HP packed in 82 watt-hours of battery life into the Spectre x360’s chassis, which is a good deal of capacity. At the same time, there’s a 45-watt CPU inside that can suck down some power when it’s being fully utilized, and a 4K display that’s also hard on the battery. Frankly, I wasn’t expecting a great deal of battery life.
I was pleasantly surprised. In our most CPU-intensive Basemark web benchmark test, the HP lasted for just under four hours, a strong result that was third in our comparison group behind the Full HD versions of the XPS 15 (with its 97 watt-hours of battery) and the ZenBook 15.
In our web browsing test, the Spectre x360 lasted for eight and a half hours, again behind the XPS 15 and the ZenBook 15 but impressive for a laptop with a 4K display. And when looping through our test Avengers trailer, the Spectre x360 managed 12.5 hours, competitive with the same two laptops running Full HD panels and stronger than the other comparison machines.
Overall, I was impressed with the Spectre x360’s battery life. It’s capable of getting me through a good portion of a full working day, at least if I’m not pushing the CPU too hard and am willing to turn display brightness down a bit. There aren’t many – if any – other laptops utilizing six-core CPUs and 4K displays that can do much better. A 1080p model isn’t currently offered.
Like its smaller sibling, the Spectre x360 15 is a meaningful update. It looks better than ever, it gets good battery life considering the components, and it’s great for Netflix binging with its pleasant 4K display. But it’s also the fastest 2-in-1 we’ve tested, and it’s the first I’ve used that didn’t make me feel like I was sacrificing power for flexibility.
Is there a better alternative?
One 2-in-1 that competes with the Spectre x360 is the Surface Book 2. Microsoft’s unique take on the 2-in-1 offers a shockingly light 15-inch tablet that manages to pack in some serious performance. The thing is, the Surface Book 2 is limited to a 15-watt quad-core 8th-generation Core i7, meaning its processor performance is well behind the HP. And although the Surface Book 2 sports a GTX 1060 GPU, its gaming performance isn’t universally as far ahead as one might expect. The Surface Book 2 is also very expensive, at more than $3,000 with a Core i7, 16GB of RAM, and a 1TB SSD.
The most direct clamshell competitor is the Dell XPS 15. It offers the same CPU and GPU and indeed performance similarly to the Spectre x360, with its display offering the most meaningful advantage. It’s also slightly more expensive, at $2,310 ($2,150 on sale) for the same Core i7 CPU, 16GB of RAM, 1TB SSD, and 4K display.

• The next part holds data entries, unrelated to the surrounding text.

(* ===== verification/Inv.v ===== *)
(** The invariant of the seqlock engine between operations, and how each of its
    parts (hash chains, child lists, LRU, deferred frees, locks, counters) follows
    a change of the name space. *)

From S2P Require Import Prelude Qstr HList HashTab Children Lru Seqcount World Namespace.

(** ** The name space a world holds *)

Definition view (c : core) : node :=
  {| n_parent := dparent_of c; n_name := qname (d_name c); n_id := d_id c;
     n_dir := d_isdir c; n_pos := d_is_positive c |}.

Definition view_hashed (c : core) : option node :=
  if d_is_unhashed c then None else Some (view c).

Definition ns_of (cores : gmap Z core) : nspace := omap view_hashed cores.

Definition ns (w : world) : nspace := ns_of (w_core w).

(** ** The parts *)

(** A name as [dc_qstr_init] makes it, a parent word that is an aligned pointer
    with two tag bits. *)
Definition core_ok (c : core) : Prop :=
  qstr_wf (d_name c) ∧ tagged (dparent_of c) (Z.land (d_parent c) DC_TAG_MASK) (d_parent c).

Definition cores_ok (cores : gmap Z core) : Prop :=
  ∀ d c, cores !! d = Some c → core_ok c ∧ aligned d ∧ d ≠ 0.

Definition seqs_ok (D : gset Z) (seqs : gmap Z Z) : Prop :=
  dom seqs = D ∧ ∀ d s, seqs !! d = Some s → seq_even s.

(** The bucket a dentry belongs to. *)
Definition bucket_for (mask : Z) (n : node) : nat :=
  bucket_no mask (n_parent n) (fnv (n_name n)).

(** Every chain holds exactly the hashed dentries of its bucket. *)
Record hash_ok (mask r : Z) (D : gset Z) (N : nspace) (h : htab) : Prop := {
  ho_dom : dom (ht_node h) = D;
  ho_len : length (ht_first h) = Z.to_nat (mask + 1);
  ho_rep : ∃ C, hrep h C ∧
    ∀ i d, d ∈ C i ↔ d ≠ r ∧ ∃ n, N !! d = Some n ∧ bucket_for mask n = i;
}.

(** Every child list holds exactly the dentries of its directory. *)
Record kids_ok (r : Z) (D : gset Z) (N : nspace) (m : gmap Z dc_kid) : Prop := {
  ko_dom : dom m = D;
  ko_rep : ∃ K, krep m K ∧ ∀ p d, d ∈ K p ↔ d ≠ r ∧ ∃ n, N !! d = Some n ∧ n_parent n = p;
}.

(** The dentries the shrinker may have isolated and not yet killed or put back;
    none between operations. *)
Class Isolated := isolated : gset Z.

Section lru_inv.
  Context {ISO : Isolated}.

(** The membership word: a live dentry is off the LRU, on a list or isolated, a
    killed one is dead, and the root is never on a list. *)
Definition word_ok (r : Z) (N : nspace) (d w : Z) : Prop :=
  match N !! d with
  | Some _ =>
      if decide (d ∈ isolated) then w = DC_SEQ_LRU_SHRINK ∧ d ≠ r
      else w = DC_SEQ_LRU_OFF ∨ d ≠ r ∧ ∃ i, (i < DC_LRU_NODES)%nat ∧ w = DC_SEQ_LRU_ON i
  | None => w = DC_SEQ_LRU_DEAD
  end.

Record lru_inv (r : Z) (D : gset Z) (N : nspace) (s : lru_state) : Prop := {
  lo_ok : lru_ok s;
  lo_free : all_unlocked s;
  lo_dom : dom (words s) = D;
  lo_iso : isolated ⊆ D;
  lo_word : ∀ d w, words s !! d = Some w → word_ok r N d w;
}.

End lru_inv.

(** The dentries waiting for a grace period are the ones no longer hashed. *)
Record rcu_ok (D : gset Z) (N : nspace) (q : list Z) : Prop := {
  ro_nodup : NoDup q;
  ro_mem : ∀ d, d ∈ q ↔ d ∈ D ∧ N !! d = None;
}.

Definition locks_free (D : gset Z) (l : gmap Z Z) : Prop := l = gset_to_gmap 0 D.

Definition bits_free (mask : Z) (h : htab) : Prop :=
  bits h = replicate (Z.to_nat (mask + 1)) 0.

(** ** The invariant *)

Section inv.
  Context {ISO : Isolated}.

(** What holds of the data, whatever locks are held. *)
Record coherent (w : world) : Prop := {
  inv_mask : ∃ b, 0 ≤ b ≤ 31 ∧ w_mask w = Z.ones b;
  inv_core : cores_ok (w_core w);
  inv_seq : seqs_ok (dom (w_core w)) (w_seq w);
  inv_hash : hash_ok (w_mask w) (w_root w) (dom (w_core w)) (ns w) (w_hash w);
  inv_kids : kids_ok (w_root w) (dom (w_core w)) (ns w) (w_kids w);
  inv_lru : lru_inv (w_root w) (dom (w_core w)) (ns w) (w_lru w);
  inv_rcu : rcu_ok (dom (w_core w)) (ns w) (w_rcu w);
  inv_tree : tree (w_root w) (ns w);
  inv_typed : typed (w_root w) (ns w);
}.

(** Between operations, inside [k] read sections: every lock is free. *)
Record inv (k : nat) (w : world) : Prop := {
  inv_coh :> coherent w;
  inv_lock : locks_free (dom (w_core w)) (w_lock w);
  inv_bits : bits_free (w_mask w) (w_hash w);
  inv_rename : sl_quiet (w_rename w);
  inv_mutex : w_mutex w = false;
  inv_nest : w_nest w = k;
}.

End inv.

(** Between operations the data is coherent: used wherever a lemma asks for it. *)
#[export] Hint Extern 0 (coherent _) => eapply inv_coh; eassumption : core.

(** ** Names and tags *)

Lemma ns_lookup cores d n :
  ns_of cores !! d = Some n ↔ ∃ c, cores !! d = Some c ∧ d_is_unhashed c = false ∧ n = view c.
Proof.
  unfold ns_of. rewrite lookup_omap. destruct (cores !! d) as [c |]; simpl.
  - unfold view_hashed. destruct (d_is_unhashed c) eqn:E; split.
    + done.
    + intros (? & [= <-] & ? & _). congruence.
    + intros [= <-]. eauto.
    + by intros (? & [= <-] & _ & ->).
  - split; [done |]. by intros (? & ? & _).
Qed.

Lemma ns_lookup_core cores d c :
  cores !! d = Some c → d_is_unhashed c = false → ns_of cores !! d = Some (view c).
Proof. intros. apply ns_lookup. eauto. Qed.

Lemma ns_dom w d : is_Some (ns w !! d) → d ∈ dom (w_core w).
Proof. intros [n (c & ? & _)%ns_lookup]. apply elem_of_dom. by eexists. Qed.

Lemma ns_insert cores d c :
  ns_of (<[d := c]> cores) =
    if d_is_unhashed c then delete d (ns_of cores) else <[d := view c]> (ns_of cores).
Proof.
  unfold ns_of. apply map_eq. intros x. rewrite lookup_omap. destruct (decide (d = x)) as [<- |].
  - rewrite lookup_insert_eq. simpl. unfold view_hashed.
    destruct (d_is_unhashed c); [by rewrite lookup_delete_eq | by rewrite lookup_insert_eq].
  - rewrite lookup_insert_ne by done.
    destruct (d_is_unhashed c); [rewrite lookup_delete_ne | rewrite lookup_insert_ne]; try done;
      by rewrite lookup_omap.
Qed.

Lemma ns_delete cores d : ns_of (delete d cores) = delete d (ns_of cores).
Proof. unfold ns_of. apply omap_delete. Qed.

(** The parent word [p + t]: its tag and its pointer. *)
Lemma view_word q p t id dir :
  aligned p → 0 ≤ t < 4 →
  let c := {| d_name := q; d_parent := p + t; d_id := id; d_isdir := dir |} in
  dparent_of c = p ∧ Z.land (d_parent c) DC_TAG_MASK = t ∧
  d_is_unhashed c = negb (t mod 2 =? 0) ∧ d_is_positive c = (t / 2 =? 0).
Proof.
  intros Ha Ht c. assert (tagged p t (p + t)) as Htag by done.
  unfold dparent_of, d_is_unhashed, d_is_positive, DC_TAG_MASK, DC_TAG_UNHASHED, DC_TAG_NEG. simpl.
  rewrite (tagged_ptr p t), (tagged_tag p t), (tagged_bit0 p t), (tagged_bit1 p t) by done.
  split_and!; try done. apply eq_bool_prop_intro. rewrite !Is_true_true, !Z.eqb_eq. lia.
Qed.

(** The tag bits of a core, and the core rebuilt from them. *)
Definition tag (c : core) : Z := Z.land (d_parent c) DC_TAG_MASK.

Lemma tag_range c : 0 ≤ tag c < 4.
Proof. unfold tag, DC_TAG_MASK. rewrite land_3_mod. apply Z.mod_pos_bound. lia. Qed.

Lemma core_word c : core_ok c → d_parent c = dparent_of c + tag c ∧ aligned (dparent_of c).
Proof. intros [_ (Ha & _ & E)]. done. Qed.

Lemma unhashed_tag c : core_ok c → d_is_unhashed c = negb (tag c mod 2 =? 0).
Proof.
  intros Hc. destruct (core_word c Hc) as [E Ha]. pose proof (tag_range c) as Ht.
  destruct (view_word (d_name c) (dparent_of c) (tag c) (d_id c) (d_isdir c) Ha Ht) as (_ & _ & H & _).
  rewrite <- E in H. by destruct c.
Qed.

Lemma positive_tag c : core_ok c → d_is_positive c = (tag c / 2 =? 0).
Proof.
  intros Hc. destruct (core_word c Hc) as [E Ha]. pose proof (tag_range c) as Ht.
  destruct (view_word (d_name c) (dparent_of c) (tag c) (d_id c) (d_isdir c) Ha Ht) as (_ & _ & _ & H).
  rewrite <- E in H. by destruct c.
Qed.

(** Rewriting a parent word as pointer plus tag. *)
Lemma core_retag c p t :
  core_ok c → aligned p → 0 ≤ t < 4 →
  core_ok (set_d_parent (p + t) c) ∧
  view (set_d_parent (p + t) c) =
    Node p (qname (d_name c)) (d_id c) (d_isdir c) (t / 2 =? 0) ∧
  d_is_unhashed (set_d_parent (p + t) c) = negb (t mod 2 =? 0).
Proof.
  intros [Hq _] Ha Ht.
  destruct (view_word (d_name c) p t (d_id c) (d_isdir c) Ha Ht) as (E1 & E2 & E3 & E4).
  fold (set_d_parent (p + t) c) in *. split_and!; [| | done].
  - split; [done |]. by rewrite E1, E2.
  - unfold view. by rewrite E1, E4.
Qed.

Lemma lor_tag_range a b : 0 ≤ a < 4 → 0 ≤ b < 4 → 0 ≤ Z.lor a b < 4.
Proof.
  intros Ha Hb. assert (a = 0 ∨ a = 1 ∨ a = 2 ∨ a = 3) as Ca by lia.
  assert (b = 0 ∨ b = 1 ∨ b = 2 ∨ b = 3) as Cb by lia.
  by destruct Ca as [-> | [-> | [-> | ->]]], Cb as [-> | [-> | [-> | ->]]].
Qed.

(** A hashed core has tag 0 (positive) or 2 (negative). *)
Lemma tag_hashed c :
  core_ok c → d_is_unhashed c = false → tag c = if d_is_positive c then 0 else 2.
Proof.
  intros Hc Hu. rewrite (unhashed_tag c Hc) in Hu. rewrite (positive_tag c Hc).
  pose proof (tag_range c). apply negb_false_iff, Z.eqb_eq in Hu.
  destruct (Z.eqb_spec (tag c / 2) 0); Z.to_euclidean_division_equations; lia.
Qed.

(** [DC_SET_UNHASHED] *)
Lemma core_set_unhashed c :
  core_ok c → let c' := set_d_parent (Z.lor (d_parent c) DC_TAG_UNHASHED) c in
  core_ok c' ∧ d_is_unhashed c' = true.
Proof.
  intros Hc. destruct (core_word c Hc) as [E Ha]. pose proof (tag_range c) as Ht. simpl.
  rewrite E. rewrite <- (aligned_lor _ (tag c)) by (done || lia). rewrite <- Z.lor_assoc.
  pose proof (lor_tag_range (tag c) 1 Ht ltac:(lia)). unfold DC_TAG_UNHASHED.
  rewrite aligned_lor by (done || lia).
  destruct (core_retag c (dparent_of c) (Z.lor (tag c) 1)) as (H1 & _ & H2); [done | done | done |].
  split; [done |]. rewrite H2. rewrite lor_1_mod2. done.
Qed.

(** Setting and clearing DC_TAG_NEG on a hashed dentry. *)
Lemma core_set_neg c :
  core_ok c → d_is_unhashed c = false →
  let c' := set_d_parent (Z.lor (d_parent c) DC_TAG_NEG) c in
  core_ok c' ∧ d_is_unhashed c' = false ∧
  view c' = Node (dparent_of c) (qname (d_name c)) (d_id c) (d_isdir c) false.
Proof.
  intros Hc Hu. destruct (core_word c Hc) as [E Ha]. simpl.
  assert (Z.lor (d_parent c) DC_TAG_NEG = dparent_of c + 2) as ->.
  { rewrite E, (tag_hashed c Hc Hu), <- (aligned_lor _ (if d_is_positive c then 0 else 2))
      by (done || destruct (d_is_positive c); lia).
    rewrite <- Z.lor_assoc. rewrite <- aligned_lor by (done || lia). f_equal.
    by destruct (d_is_positive c). }
  by destruct (core_retag c (dparent_of c) 2 Hc Ha) as (? & ? & ?).
Qed.

Lemma core_clear_neg c :
  core_ok c → d_is_unhashed c = false →
  let c' := set_d_parent (Z.land (d_parent c) (Z.lnot DC_TAG_NEG)) c in
  core_ok c' ∧ d_is_unhashed c' = false ∧
  view c' = Node (dparent_of c) (qname (d_name c)) (d_id c) (d_isdir c) true.
Proof.
  intros Hc Hu. destruct (core_word c Hc) as [E Ha]. simpl.
  assert (Z.land (d_parent c) (Z.lnot DC_TAG_NEG) = dparent_of c + 0) as ->.
  { unfold DC_TAG_NEG. rewrite land_lnot_2, E, (tag_hashed c Hc Hu). destruct Ha as [? ?].
    destruct (d_is_positive c); Z.to_euclidean_division_equations; lia. }
  by destruct (core_retag c (dparent_of c) 0 Hc Ha) as (? & ? & ?).
Qed.

Lemma core_set_id c id :
  core_ok c → core_ok (set_d_id id c) ∧ d_is_unhashed (set_d_id id c) = d_is_unhashed c ∧
  view (set_d_id id c) = Node (dparent_of c) (qname (d_name c)) id (d_isdir c) (d_is_positive c).
Proof. done. Qed.

(** A new name and a new parent that keeps the tags. *)
Lemma core_move c p q :
  core_ok c → d_is_unhashed c = false → aligned p → qstr_wf q →
  let c' := set_d_parent (Z.lor p (Z.land (d_parent (set_d_name q c)) DC_TAG_MASK)) (set_d_name q c) in
  core_ok c' ∧ d_is_unhashed c' = false ∧ view c' = moved (view c) p (qname q).
Proof.
  intros Hc Hu Ha Hq. simpl. fold (tag c). pose proof (tag_range c) as Ht.
  rewrite aligned_lor by (done || lia).
  assert (core_ok (set_d_name q c)) as Hc' by (split; [done | apply Hc]).
  destruct (core_retag (set_d_name q c) p (tag c) Hc' Ha Ht) as (? & E & E').
  split_and!; [done | |].
  - by rewrite E', <- (unhashed_tag c Hc).
  - rewrite E. unfold moved. simpl. by rewrite <- (positive_tag c Hc).
Qed.
Lemma wp_rcu_unlock k w (Q : unit → world → Prop) :
  inv (S k) w → (inv k (set_nest k w) → Q tt (set_nest k w)) → wp rcu_read_unlock Q w.
Proof.
  intros Hi HQ. unfold wp, rcu_read_unlock. pose proof (inv_nest _ w Hi) as E. rewrite E.
  apply HQ. destruct Hi as [[] ? ? ? ? ?]. by split.
Qed.

Lemma set_nest_back k w : inv k w → set_nest k (set_nest (S (w_nest w)) w) = w.
Proof. intros Hi. rewrite <- (inv_nest k w Hi). by destruct w. Qed.

Lemma wp_dc_lookup k w p :
  inv k w → path_wf p →
  wp (dc_lookup p) (λ r w', w' = w ∧
    r = lookup_result (ns w) (nwalk (w_root w) (ns w) (w_root w) (pnames p))) w.
Proof.
  intros Hi Hp. unfold dc_lookup. wp_step. apply wp_iter_first. unfold lookup_round. wp_step.
  unfold rcu_read_lock. wp_step. pose proof (inv_enter k w Hi) as Hi1. wp_step.
  wp_use wp_path_walk; [done | done | done |]. intros r w' ((s & -> & Hs) & Hi' & ->).
  rewrite (Hs eq_refl), set_lru_id in *. wp_step. eapply wp_rcu_unlock; [done |]. intros _.
  rewrite set_nest_back by done. rewrite take_ge by (rewrite length_pnames by done; lia). wsimpl.
  change (ns (set_nest _ w)) with (ns w). unfold walk_result, lookup_result.
  destruct (nwalk _ _ _ _); wp_step; (eexists; split; [done |]); cbn beta iota; by wp_step.
Qed.

Lemma wp_dc_lookup_dentry k w p :
  inv k w → path_wf p →
  wp (dc_lookup_dentry p) (λ r w', w' = w ∧
    r = default 0 (snd (lookup_result (ns w) (nwalk (w_root w) (ns w) (w_root w) (pnames p))))) w.
Proof.
  intros Hi Hp. unfold dc_lookup_dentry. wp_step. apply wp_iter_first. unfold lookup_dentry_round. wp_step.
  unfold rcu_read_lock. wp_step. pose proof (inv_enter k w Hi) as Hi1. wp_step.
  wp_use wp_path_walk; [done | done | done |]. intros r w' ((s & -> & Hs) & Hi' & ->).
  rewrite (Hs eq_refl), set_lru_id in *. wp_step. eapply wp_rcu_unlock; [done |]. intros _.
  rewrite set_nest_back by done. rewrite take_ge by (rewrite length_pnames by done; lia). wsimpl.
  change (ns (set_nest _ w)) with (ns w). unfold walk_result, lookup_result.
  destruct (nwalk _ _ _ _); wp_step; (eexists; split; [done |]); cbn beta iota; wp_step; (split; [done |]); simpl; [by case_decide | done].
Qed.

(** ** The loop guard *)

Lemma wp_is_subdir_loop w b l : ∀ a fuel,
  coherent w → is_Some (ns w !! a) → upto (w_root w) (ns w) a l → (length l ≤ fuel)%nat →
  wp (is_subdir_loop fuel a b) (λ x w', w' = w ∧ x = bool_decide (b ∈ l)) w.
Proof.
  induction l as [| x l IH]; intros a fuel Hi Ha Hu Hf; [by apply upto_head in Hu as [? ?] |].
  destruct fuel as [| fuel]; [simpl in Hf; lia |]. cbn [is_subdir_loop].
  destruct Ha as [n Hn]. pose proof Hn as (c & Hc & Huh & ->)%ns_lookup.
  destruct (upto_head _ _ _ _ Hu) as [? [= -> ->]].
  destruct (Z.eqb_spec a b) as [-> | Hab].
  { wp_step. split; [done |]. symmetry. apply bool_decide_eq_true. by left. }
  wp_step. eapply wp_core_at; [done |]. inversion Hu as [E1 E2 | d' n' l' Hn' Hr Hu' E1 E2]; subst.
  - destruct (t_root _ _ (inv_tree w Hi)) as (rn & Hrn & Hrp & _).
    rewrite Hrn in Hn. injection Hn as ->. simpl in Hrp. rewrite Hrp, Z.eqb_refl. wp_step.
    split; [done |]. symmetry. apply bool_decide_eq_false. intros ->%list_elem_of_singleton. done.
  - rewrite Hn in Hn'. injection Hn' as <-. simpl in Hu'.
    pose proof (parent_ne _ _ _ _ (inv_tree w Hi) Hn Hr) as Hp. simpl in Hp.
    destruct (Z.eqb_spec a (dparent_of c)); [congruence |].
    wp_use (IH (dparent_of c) fuel); [done | | done | simpl in Hf; lia |].
    { eapply (tree_parent _ _ a (view c)); [apply Hi | done]. }
    intros ? ? [-> ->]. split; [done |]. apply bool_decide_ext. rewrite elem_of_cons.
    split; [by right |]. by intros [-> | ?].
Qed.

Lemma wp_is_subdir w a b :
  coherent w → is_Some (ns w !! a) →
  wp (is_subdir a b) (λ x w', w' = w ∧ x = subdir (w_root w) (ns w) a b) w.
Proof.
  intros Hi Ha. unfold is_subdir. wp_step. wp_step.
  destruct (t_up _ _ (inv_tree w Hi) a Ha) as [l Hl]. destruct (inv_root w Hi) as [Hr _].
  pose proof (upto_length _ _ _ _ Hr Hl) as Hlen.
  assert (size (ns w) ≤ size (w_core w))%nat as Hsz.
  { rewrite <- !size_dom. apply subseteq_size. intros d Hd%elem_of_dom. by apply ns_dom. }
  wp_use (wp_is_subdir_loop w b l); [done | done | done | lia |].
  intros ? ? [-> ->]. split; [done |]. symmetry. by apply subdir_spec; [apply Hi |].
Qed.

End walk.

Another 15-inch clamshell option is Lenovo’sThinkPad X1 Extreme. It’s a well-built laptop with superior expandability, and it, too, offers the same CPU and GPU. Like the XPS 15, the ThinkPad X1 Extreme has a superior 4K panel that also supports high dynamic range (HDR) for an even better video experience. The Lenovo is also much more expensive for the same configuration, at $3,000 ($2,700 on sale).
How long will it last?
The HP Spectre x360 is a robust laptop that should last as long as you’ll need. It’s built around up-to-date components and should perform well for years. The 1-year warranty is the industry standard, and as usual we wish it was longer.
Should you buy it?
Yes. The Spectre x360 is the first 2-in-1 that didn’t make me feel like I was sacrificing performance for a convenient form factor.